Listed Building – Grade II
- Official name: Aldershot Town Hall
- Designated: 9 October 1981
- Reference no.: 1092638

= Aldershot Town Hall =

Municipal building in Aldershot, Hampshire, England

Aldershot Town Hall is a municipal building in Grosvenor Road, Aldershot, Hampshire, England. The town hall, which was the headquarters of Aldershot Borough Council, is a Grade II listed building.

==History==
Following significant population growth associated with the rebuilding of the barracks to create Marlborough, Stanhope and Wellington Lines in 1890, the area became an urban district in 1896. In this context, the new council decided to procure a dedicated town hall; the site they selected was open land to the west of Grosvenor Road.

The new building was designed by Charles E. Hutchinson in the Edwardian Baroque style, built in red brick with Bath stone dressings and was completed in 1904. The design involved a symmetrical main frontage with seven bays facing onto Grosvenor Road; the central section of three bays, which slightly projected forward and benefited from an extra storey, featured an arched doorway on the ground floor and an elaborate centrepiece involving carved panels between the sash windows on first and second floors, flanked by Ionic order pilasters with an segmental canopy above. Extensive municipal gardens were laid out to the south east of the town hall and were opened at the same time. After the town was advanced to the status of municipal borough in 1922, a cenotaph commemorating the lives of service personnel who had died in the First World War was unveiled in the municipal gardens by the Duke of Gloucester on 18 March 1925.

On 21 April 1954, a military parade took place in front of the town hall to mark the centenary of the creation of Aldershot as the first permanent training camp for the British Army. The salute was taken by the mayor, Alderman Frederic Stay, supported by the General Officer Commanding, Aldershot Command, Major-General Sir Alexander Campbell.

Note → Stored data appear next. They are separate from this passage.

(* ===== verification/FwdPkg.v ===== *)
(** * Forwarding packages ([channeldb/forwarding_package.go])

    The bit-vector [PkgFilter], the package of log updates one revocation locks
    in, and the packager's operations on the database.  A bucket is a finite map
    from its integer key to its value; big-endian keys make a bucket's iteration
    order the order of its keys.  A failing operation runs in a database
    transaction, so it leaves no partial write. *)

From stdpp Require Import sorting.
From S2P Require Import Prelude Wire Messages ChanIds.

Inductive pkgerr : Type :=
| ErrCorruptedFwdPkg
| ErrBucketNotFound
| ErrPkgWire (e : werr).

(** [channeldb.LogUpdate] ([channeldb/channel.go]). *)
Record LogUpdate := mkLogUpdate { lu_LogIndex : Z; lu_UpdateMsg : UpdateMsg }.

(** ** [PkgFilter] *)
Record PkgFilter := mkPkgFilter { count : Z; filter_bits : bytes }.

Definition NewPkgFilter (count : Z) : PkgFilter :=
  mkPkgFilter count (replicate (Z.to_nat (u16 (count + 7) / 8)) Byte.x00).

(** Out-of-range indexes of the byte slice panic. *)
Definition PkgFilter_Set {E} (f : PkgFilter) (i : Z) : res E PkgFilter :=
  let byt := Z.to_nat (i / 8) in
  match filter_bits f !! byt with
  | None => Panic
  | Some b => Ok (mkPkgFilter (count f)
      (<[byt := byte.of_Z (Z.lor (byte.unsigned b) (Z.shiftl 1 (7 - i mod 8)))]> (filter_bits f)))
  end.

Definition PkgFilter_Contains {E} (f : PkgFilter) (i : Z) : res E bool :=
  match filter_bits f !! Z.to_nat (i / 8) with
  | None => Panic
  | Some b => Ok (negb (Z.land (byte.unsigned b) (Z.shiftl 1 (7 - i mod 8)) =? 0))
  end.

Definition PkgFilter_Equal (f f2 : PkgFilter) : bool :=
  (count f =? count f2) && bool_decide (filter_bits f = filter_bits f2).

(** A loop that returns false at the first element failing [f]. *)
Fixpoint all_res {E A} (f : A -> res E bool) (l : list A) : res E bool :=
  match l with
  | [] => Ok true
  | x :: rest => b ← f x; if b : bool then all_res f rest else Ok false
  end.

Definition PkgFilter_IsFull {E} (f : PkgFilter) : res E bool :=
  full_bytes ← all_res (fun i : nat =>
      match filter_bits f !! i with
      | None => Panic
      | Some b => Ok (byte.unsigned b =? 0xFF)
      end) (seq 0 (Z.to_nat (count f / 8)));
  if full_bytes : bool then
    let rem := count f mod 8 in
    all_res (PkgFilter_Contains f) (seqZ (count f - rem) rem)
  else Ok false.

Definition PkgFilter_Size (f : PkgFilter) : Z := u16 (2 + u16 (count f + 7) / 8).

Definition PkgFilter_Encode (f : PkgFilter) : Writer :=
  _ ← WriteUint16 (count f);
  WriteBytes (filter_bits f).

Definition PkgFilter_Decode : Reader PkgFilter :=
  n ← ReadUint16;
  bits ← ReadFull (Z.to_nat (u16 (PkgFilter_Size (mkPkgFilter n []) - 2)));
  mret (mkPkgFilter n bits).

(** ** References ([AddRef], [SettleFailRef]) *)
Record AddRef := mkAddRef { ar_Height : Z; ar_Index : Z }.

#[export] Instance AddRef_eq_dec : EqDecision AddRef.
Proof. solve_decision. Defined.

Definition AddRef_Encode (a : AddRef) : Writer :=
  _ ← WriteUint64 (ar_Height a);
  WriteUint16 (ar_Index a).

Definition AddRef_Decode : Reader AddRef :=
  h ← ReadUint64; i ← ReadUint16; mret (mkAddRef h i).

Record SettleFailRef := mkSettleFailRef {
  sr_Source : ShortChannelID; sr_Height : Z; sr_Index : Z
}.

(** ** [FwdPkg] *)
Inductive FwdState : Type := FwdStateLockedIn | FwdStateProcessed | FwdStateCompleted.
(* ===== verification/UpdateLog.v ===== *)
(** * Payment descriptors and update logs ([lnwallet/channel.go])

    Go's logs are linked lists of pointers to [PaymentDescriptor]s that the
    indexes, the HTLC views and the log share, so descriptors live in a [heap]
    and the lists hold pointers.  [updateLog] and its operations, [compactLogs],
    and the invariant [logs_ok] of a pair of logs: the indexes are exact and
    every HTLC has at most one removal, recorded in [modifiedHtlcs]. *)

From S2P Require Import Prelude Wire Messages Units FwdPkg.

(** ** Data *)
Inductive updateType : Type := Add | Fail | MalformedFail | Settle | FeeUpdate.

#[export] Instance updateType_eq_dec : EqDecision updateType.
Proof. solve_decision. Defined.

(** [channeldb.CircuitKey]. *)
Record CircuitKey := mkCircuitKey { ck_ChanID : ShortChannelID; ck_HtlcID : Z }.

#[export] Instance ShortChannelID_countable : Countable ShortChannelID.
Proof.
  refine (inj_countable' (fun c => (BlockHeight c, TxIndex c, TxPosition c)) (fun '(a, b, c) => mkSCID a b c) _).
  by intros [].
Defined.

#[export] Instance CircuitKey_eq_dec : EqDecision CircuitKey.
Proof. solve_decision. Defined.

#[export] Instance CircuitKey_countable : Countable CircuitKey.
Proof. refine (inj_countable' (fun k => (ck_ChanID k, ck_HtlcID k)) (fun '(a, b) => mkCircuitKey a b) _). by intros []. Defined.

Definition zero_hash : bytes := replicate 32 Byte.x00.

Record PaymentDescriptor := mkPD {
  pd_RHash : bytes;
  pd_RPreimage : bytes;
  pd_Timeout : Z;
  pd_BtcAmount : Z;
  pd_AssetAmount : Z;
  pd_AssetID : Z;
  pd_LogIndex : Z;
  pd_HtlcIndex : Z;
  pd_ParentIndex : Z;
  pd_SourceRef : option AddRef;
  pd_DestRef : option SettleFailRef;
  pd_OpenCircuitKey : option CircuitKey;
  pd_ClosedCircuitKey : option CircuitKey;
  localOutputIndex : Z;
  remoteOutputIndex : Z;
  pd_sig : option bytes;
  addCommitHeightRemote : Z;
  addCommitHeightLocal : Z;
  removeCommitHeightRemote : Z;
  removeCommitHeightLocal : Z;
  pd_OnionBlob : bytes;
  pd_ShaOnionBlob : bytes;
  pd_FailReason : bytes;
  pd_FailCode : Z;
  ourPkScript : bytes;
  ourWitnessScript : bytes;
  theirPkScript : bytes;
  theirWitnessScript : bytes;
  pd_EntryType : updateType;
  isForwarded : bool
}.

#[export] Instance PaymentDescriptor_eta : Eta PaymentDescriptor := fun r =>
  mkPD (pd_RHash r) (pd_RPreimage r) (pd_Timeout r) (pd_BtcAmount r) (pd_AssetAmount r)
    (pd_AssetID r) (pd_LogIndex r) (pd_HtlcIndex r) (pd_ParentIndex r) (pd_SourceRef r)
    (pd_DestRef r) (pd_OpenCircuitKey r) (pd_ClosedCircuitKey r) (localOutputIndex r)
    (remoteOutputIndex r) (pd_sig r) (addCommitHeightRemote r) (addCommitHeightLocal r)
    (removeCommitHeightRemote r) (removeCommitHeightLocal r) (pd_OnionBlob r)
    (pd_ShaOnionBlob r) (pd_FailReason r) (pd_FailCode r) (ourPkScript r)
    (ourWitnessScript r) (theirPkScript r) (theirWitnessScript r) (pd_EntryType r)
    (isForwarded r).

(** The zero value of the struct; an [updateType] is [Add] by default. *)
Definition zero_pd : PaymentDescriptor :=
  mkPD zero_hash zero_hash 0 0 0 0 0 0 0 None None None None 0 0 None 0 0 0 0
    [] zero_hash [] 0 [] [] [] [] Add false.

(** ** Amounts of a descriptor *)
Definition SetAmtFromHtlcMsg (pd : PaymentDescriptor) (htlc : UpdateAddHTLC) : PaymentDescriptor :=
  if add_AssetID htlc =? BtcAssetId then pd <| pd_BtcAmount := u64 (add_Amount htlc) |>
  else pd <| pd_AssetAmount := i64 (add_Amount htlc) |>
          <| pd_BtcAmount := NewMSatFromSatoshis (i64 (OmniGas * 3)) |>.

Definition SetAmtFromMsgHtlc (pd : PaymentDescriptor) (htlc : UpdateAddHTLC) : PaymentDescriptor :=
  let pd := pd <| pd_AssetID := add_AssetID htlc |> in
  if add_AssetID htlc =? BtcAssetId then pd <| pd_BtcAmount := u64 (add_Amount htlc) |>
  else pd <| pd_AssetAmount := i64 (add_Amount htlc) |>
          <| pd_BtcAmount := NewMSatFromSatoshis (i64 (OmniGas * 3)) |>.

Definition GetMsgAmt (pd : PaymentDescriptor) : Z :=
  if pd_AssetID pd =? BtcAssetId then u64 (pd_BtcAmount pd) else u64 (pd_AssetAmount pd).

Definition GetHtlcAmt (pd : PaymentDescriptor) : Z :=
  if pd_AssetID pd =? BtcAssetId then u64 (pd_BtcAmount pd) else u64 (pd_AssetAmount pd).

(** ** The heap *)
Abbreviation ptr := nat.
Abbreviation heap := (list PaymentDescriptor).

Definition deref (h : heap) (p : ptr) : PaymentDescriptor := default zero_pd (h !! p).

(** ** Update logs *)
Record updateLog := mkUpdateLog {
  logIndex : Z;
  htlcCounter : Z;
  entries : list ptr;
  updateIndex : gmap Z ptr;
  htlcIndex : gmap Z ptr;
  modifiedHtlcs : gset Z
}.

#[export] Instance updateLog_eta : Eta updateLog := fun u =>
  mkUpdateLog (logIndex u) (htlcCounter u) (entries u) (updateIndex u) (htlcIndex u)
    (modifiedHtlcs u).

Definition newUpdateLog (logIndex htlcCounter : Z) : updateLog :=
  mkUpdateLog logIndex htlcCounter [] ∅ ∅ ∅.

(** [list.List.PushBack] and [Remove]. *)
Definition PushBack (u : updateLog) (p : ptr) : updateLog :=
  u <| entries ::= fun l => l ++ [p] |>.
Definition Remove (u : updateLog) (p : ptr) : updateLog :=
  u <| entries ::= filter (fun q => q <> p) |>.

Definition restoreHtlc (h : heap) (u : updateLog) (p : ptr) : updateLog :=
  let i := pd_HtlcIndex (deref h p) in
  match htlcIndex u !! i with
  | Some _ => u
  | None => PushBack u p <| htlcIndex ::= <[i := p]> |>
  end.

Definition appendUpdate (u : updateLog) (p : ptr) : updateLog :=
  PushBack u p <| updateIndex ::= <[logIndex u := p]> |>
               <| logIndex ::= fun i => u64 (i + 1) |>.

Definition restoreUpdate (h : heap) (u : updateLog) (p : ptr) : updateLog :=
  PushBack u p <| updateIndex ::= <[pd_LogIndex (deref h p) := p]> |>.

Definition appendHtlc (u : updateLog) (p : ptr) : updateLog :=
  PushBack u p <| htlcIndex ::= <[htlcCounter u := p]> |>
               <| htlcCounter ::= fun i => u64 (i + 1) |>
               <| logIndex ::= fun i => u64 (i + 1) |>.

Definition lookupHtlc (u : updateLog) (i : Z) : option ptr := htlcIndex u !! i.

The building continued to serve as the headquarters of Aldershot Borough Council for much of the 20th century but ceased to be the local seat of government when the enlarged Rushmoor Council was formed with its offices in Farnborough in 1974. The building was converted for use as a magistrates' court in 1981 and then converted again for use as offices for the Social Services Department of Hampshire County Council in 1992. The county council left the building in November 2017 and Rushmoor Council started work on converting the town hall into a hub for companies operating in the digital and computer games sector in March 2020.